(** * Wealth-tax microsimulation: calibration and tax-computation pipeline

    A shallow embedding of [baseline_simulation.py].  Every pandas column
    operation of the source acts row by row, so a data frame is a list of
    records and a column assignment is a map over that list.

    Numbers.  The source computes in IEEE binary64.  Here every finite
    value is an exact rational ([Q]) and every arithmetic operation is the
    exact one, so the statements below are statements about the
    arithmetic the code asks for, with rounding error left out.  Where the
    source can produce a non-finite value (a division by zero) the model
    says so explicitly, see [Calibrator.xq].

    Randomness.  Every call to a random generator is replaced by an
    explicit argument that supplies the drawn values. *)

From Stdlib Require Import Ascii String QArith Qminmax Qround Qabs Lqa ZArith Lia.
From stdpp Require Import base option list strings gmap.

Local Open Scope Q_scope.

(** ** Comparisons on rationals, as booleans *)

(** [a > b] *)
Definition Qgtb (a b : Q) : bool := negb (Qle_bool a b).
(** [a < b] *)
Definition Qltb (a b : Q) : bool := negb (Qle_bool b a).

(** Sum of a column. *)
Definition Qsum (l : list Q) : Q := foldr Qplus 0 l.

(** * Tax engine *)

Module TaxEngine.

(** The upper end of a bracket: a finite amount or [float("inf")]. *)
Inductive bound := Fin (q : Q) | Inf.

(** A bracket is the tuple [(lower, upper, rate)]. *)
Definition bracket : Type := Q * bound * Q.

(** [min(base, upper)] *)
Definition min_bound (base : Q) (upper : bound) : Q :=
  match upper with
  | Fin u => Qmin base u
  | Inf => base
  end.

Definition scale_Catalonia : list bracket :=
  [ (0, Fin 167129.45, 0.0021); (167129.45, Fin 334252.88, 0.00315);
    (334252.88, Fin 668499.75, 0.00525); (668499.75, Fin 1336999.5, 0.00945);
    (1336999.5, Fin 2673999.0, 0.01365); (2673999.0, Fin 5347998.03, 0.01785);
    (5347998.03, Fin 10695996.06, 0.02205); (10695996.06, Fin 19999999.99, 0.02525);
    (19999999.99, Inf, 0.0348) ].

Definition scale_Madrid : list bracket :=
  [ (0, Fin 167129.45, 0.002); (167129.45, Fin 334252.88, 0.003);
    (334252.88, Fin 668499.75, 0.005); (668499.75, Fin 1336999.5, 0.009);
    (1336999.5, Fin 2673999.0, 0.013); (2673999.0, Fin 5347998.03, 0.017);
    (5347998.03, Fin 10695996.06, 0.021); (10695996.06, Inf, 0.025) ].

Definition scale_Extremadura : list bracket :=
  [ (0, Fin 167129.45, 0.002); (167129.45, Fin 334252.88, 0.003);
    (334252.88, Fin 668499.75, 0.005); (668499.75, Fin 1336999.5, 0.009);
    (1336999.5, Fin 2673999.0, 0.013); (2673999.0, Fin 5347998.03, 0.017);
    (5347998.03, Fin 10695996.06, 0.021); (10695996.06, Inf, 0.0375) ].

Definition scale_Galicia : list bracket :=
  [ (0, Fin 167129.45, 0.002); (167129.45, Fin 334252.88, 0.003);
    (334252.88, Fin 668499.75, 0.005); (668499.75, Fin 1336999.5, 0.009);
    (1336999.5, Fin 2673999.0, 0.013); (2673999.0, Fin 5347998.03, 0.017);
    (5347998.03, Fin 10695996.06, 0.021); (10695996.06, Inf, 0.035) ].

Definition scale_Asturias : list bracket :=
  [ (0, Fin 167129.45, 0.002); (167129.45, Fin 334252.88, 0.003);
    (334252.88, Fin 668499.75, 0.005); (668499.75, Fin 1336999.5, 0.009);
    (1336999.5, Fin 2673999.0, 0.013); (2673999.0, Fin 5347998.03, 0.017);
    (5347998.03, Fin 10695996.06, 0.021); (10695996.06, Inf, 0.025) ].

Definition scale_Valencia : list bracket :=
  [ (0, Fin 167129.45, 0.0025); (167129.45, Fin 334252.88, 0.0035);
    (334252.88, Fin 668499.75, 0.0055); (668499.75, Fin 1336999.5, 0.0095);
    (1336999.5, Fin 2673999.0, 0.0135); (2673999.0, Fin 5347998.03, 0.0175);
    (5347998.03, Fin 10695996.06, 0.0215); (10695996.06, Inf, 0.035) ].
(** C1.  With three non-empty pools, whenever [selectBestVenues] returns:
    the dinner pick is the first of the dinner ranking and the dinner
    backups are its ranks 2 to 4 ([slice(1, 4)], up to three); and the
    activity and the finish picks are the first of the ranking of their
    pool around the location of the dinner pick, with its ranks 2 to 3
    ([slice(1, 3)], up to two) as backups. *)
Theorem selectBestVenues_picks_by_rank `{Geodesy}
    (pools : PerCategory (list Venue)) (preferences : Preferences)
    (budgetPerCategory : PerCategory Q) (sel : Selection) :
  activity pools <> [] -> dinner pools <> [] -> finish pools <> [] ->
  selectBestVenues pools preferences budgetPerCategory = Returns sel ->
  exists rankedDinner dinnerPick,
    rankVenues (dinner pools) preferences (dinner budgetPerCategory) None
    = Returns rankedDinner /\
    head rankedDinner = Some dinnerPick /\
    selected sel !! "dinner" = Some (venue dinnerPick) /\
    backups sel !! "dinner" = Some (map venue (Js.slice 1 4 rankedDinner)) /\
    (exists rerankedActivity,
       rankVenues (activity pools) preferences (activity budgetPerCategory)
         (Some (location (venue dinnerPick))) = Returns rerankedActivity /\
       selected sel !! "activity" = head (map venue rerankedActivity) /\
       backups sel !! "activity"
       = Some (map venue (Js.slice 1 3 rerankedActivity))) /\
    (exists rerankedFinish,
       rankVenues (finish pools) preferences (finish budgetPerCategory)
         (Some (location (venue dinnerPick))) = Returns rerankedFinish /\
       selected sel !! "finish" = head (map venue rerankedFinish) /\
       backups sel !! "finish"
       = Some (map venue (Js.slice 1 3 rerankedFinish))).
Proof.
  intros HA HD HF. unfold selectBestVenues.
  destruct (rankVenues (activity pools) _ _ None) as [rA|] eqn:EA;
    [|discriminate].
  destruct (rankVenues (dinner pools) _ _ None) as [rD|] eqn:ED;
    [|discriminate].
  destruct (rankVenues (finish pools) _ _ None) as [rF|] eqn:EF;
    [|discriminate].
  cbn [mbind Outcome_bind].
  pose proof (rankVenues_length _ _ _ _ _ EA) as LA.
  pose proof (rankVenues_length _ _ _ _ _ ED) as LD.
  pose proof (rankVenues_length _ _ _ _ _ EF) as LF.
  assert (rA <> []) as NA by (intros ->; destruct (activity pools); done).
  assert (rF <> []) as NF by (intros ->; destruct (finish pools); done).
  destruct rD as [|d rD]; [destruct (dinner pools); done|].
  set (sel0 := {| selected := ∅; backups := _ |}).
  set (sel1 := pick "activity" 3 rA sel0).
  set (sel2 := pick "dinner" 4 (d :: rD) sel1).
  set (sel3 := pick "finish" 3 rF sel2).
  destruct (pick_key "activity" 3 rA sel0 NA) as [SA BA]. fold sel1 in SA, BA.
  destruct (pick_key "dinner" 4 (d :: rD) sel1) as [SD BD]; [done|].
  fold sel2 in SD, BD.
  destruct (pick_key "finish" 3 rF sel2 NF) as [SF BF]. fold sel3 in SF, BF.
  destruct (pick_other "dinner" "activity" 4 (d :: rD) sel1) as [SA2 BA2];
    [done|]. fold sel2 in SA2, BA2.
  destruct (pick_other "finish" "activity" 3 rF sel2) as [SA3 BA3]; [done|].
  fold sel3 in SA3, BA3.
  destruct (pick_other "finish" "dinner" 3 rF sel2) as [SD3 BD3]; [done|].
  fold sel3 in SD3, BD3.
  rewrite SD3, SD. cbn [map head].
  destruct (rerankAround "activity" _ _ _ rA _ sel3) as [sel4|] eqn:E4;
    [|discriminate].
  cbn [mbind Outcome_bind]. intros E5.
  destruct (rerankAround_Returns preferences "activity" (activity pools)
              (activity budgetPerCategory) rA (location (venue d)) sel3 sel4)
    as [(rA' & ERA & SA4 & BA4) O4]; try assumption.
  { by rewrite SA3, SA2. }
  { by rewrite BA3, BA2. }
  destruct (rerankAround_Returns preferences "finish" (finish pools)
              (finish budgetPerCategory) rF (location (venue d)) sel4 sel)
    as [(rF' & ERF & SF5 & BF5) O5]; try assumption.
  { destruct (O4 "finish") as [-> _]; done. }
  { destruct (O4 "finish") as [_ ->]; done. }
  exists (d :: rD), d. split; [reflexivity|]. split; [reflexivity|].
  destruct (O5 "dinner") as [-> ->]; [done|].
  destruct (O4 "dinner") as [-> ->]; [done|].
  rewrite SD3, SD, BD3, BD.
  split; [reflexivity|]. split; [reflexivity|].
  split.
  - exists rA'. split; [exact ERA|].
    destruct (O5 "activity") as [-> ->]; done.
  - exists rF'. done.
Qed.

EXERCISE INSTRUCTIONS
Using the records given above, list every line that includes the word "operation".

SOLUTION BELOW
    operation of the source acts row by row, so a data frame is a list of
    value is an exact rational ([Q]) and every arithmetic operation is the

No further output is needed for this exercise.